(** The wait's answer, as an outcome. *)
Definition judged (r : VmCreateRequest) (d : path) (m : VmComputeSystemMapping)
    (waited : result ReadinessFailure GuestReadyState) : act CycleReport :=
  match waited with
  | Ok GuestIsReady => ret (mk_report CycleReady (Some m))
  | Ok (GuestDegraded detail) => ret (mk_report (CycleDegraded detail) (Some m))
  | Ok (GuestUnverified no_ssh) => ret (mk_report (CycleUnverified no_ssh) (Some m))
  | Err WaitCancelled => roll_back r d true
  | Err failure =>
      let^ console := com1_tail d in
      ret (mk_report (CycleNotReady failure console) (Some m))
  | Panic => pure_of Panic
  end.

(** From a VM that runs. *)
Definition await_guest (r : VmCreateRequest) (d : path) (mapping : VmComputeSystemMapping) : act CycleReport :=
  let^ found := attempt (find_by_vm_name store (name r)) in
  let m := match found with Ok (Some m) => m | _ => mapping end in
  if has_a_guest_to_ask r then
    let^ _ := report StepAwaitingGuest in
    let^ waited := try_it (wait timeouts m d) in
    judged r d m waited
  else ret (mk_report CycleReady (Some m)).

Definition run (r : VmCreateRequest) (d : path) (id : Z) : mact CycleReport :=
  let^ created := try_it (lift (create_vm store r d id)) in
  match created with
  | Ok mapping =>
      let^ cancelled := lift is_cancelled in
      if cancelled : bool then lift (roll_back r d false)
      else
        let^ _ := lift (report StepStarting) in
        let^ started := try_it (start store (name r) d) in
        match started with
        | Ok _ => lift (await_guest r d mapping)
        | Err error =>
            let^ _ := lift (roll_back r d false) in
            pure_of (Ok (mk_report (CycleFailed error) None))
        | Panic => pure_of Panic
        end
  | Err error => pure_of (Ok (mk_report (CycleFailed error) None))
  | Panic => pure_of Panic
  end.

End cycle.

(** The code 1 is HNS's "endpoint already attached". *)
Definition start_by_fate (m : act unit) : action World HcsStartFailure unit := λ w,
  match by_fate m w with
  | (w', Ok _) => (w', Ok tt)
  | (w', Err (ByHost 1)) => (w', Err (EndpointBusy (ByHost 1)))
  | (w', Err e) => (w', Err (StartFailed e))
  | (w', Panic) => (w', Panic)
  end.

#### WHAT YOU SHOULD DO
From the line with "let^ cancelled := lift is_cancelled in" to the final line of the data above, please reproduce every line exactly and add nothing.

#### RESULT OF THE EXERCISE
      let^ cancelled := lift is_cancelled in
      if cancelled : bool then lift (roll_back r d false)
      else
        let^ _ := lift (report StepStarting) in
        let^ started := try_it (start store (name r) d) in
        match started with
        | Ok _ => lift (await_guest r d mapping)
        | Err error =>
            let^ _ := lift (roll_back r d false) in
            pure_of (Ok (mk_report (CycleFailed error) None))
        | Panic => pure_of Panic
        end
  | Err error => pure_of (Ok (mk_report (CycleFailed error) None))
  | Panic => pure_of Panic
  end.

End cycle.

(** The code 1 is HNS's "endpoint already attached". *)
Definition start_by_fate (m : act unit) : action World HcsStartFailure unit := λ w,
  match by_fate m w with
  | (w', Ok _) => (w', Ok tt)
  | (w', Err (ByHost 1)) => (w', Err (EndpointBusy (ByHost 1)))
  | (w', Err e) => (w', Err (StartFailed e))
  | (w', Panic) => (w', Panic)
  end.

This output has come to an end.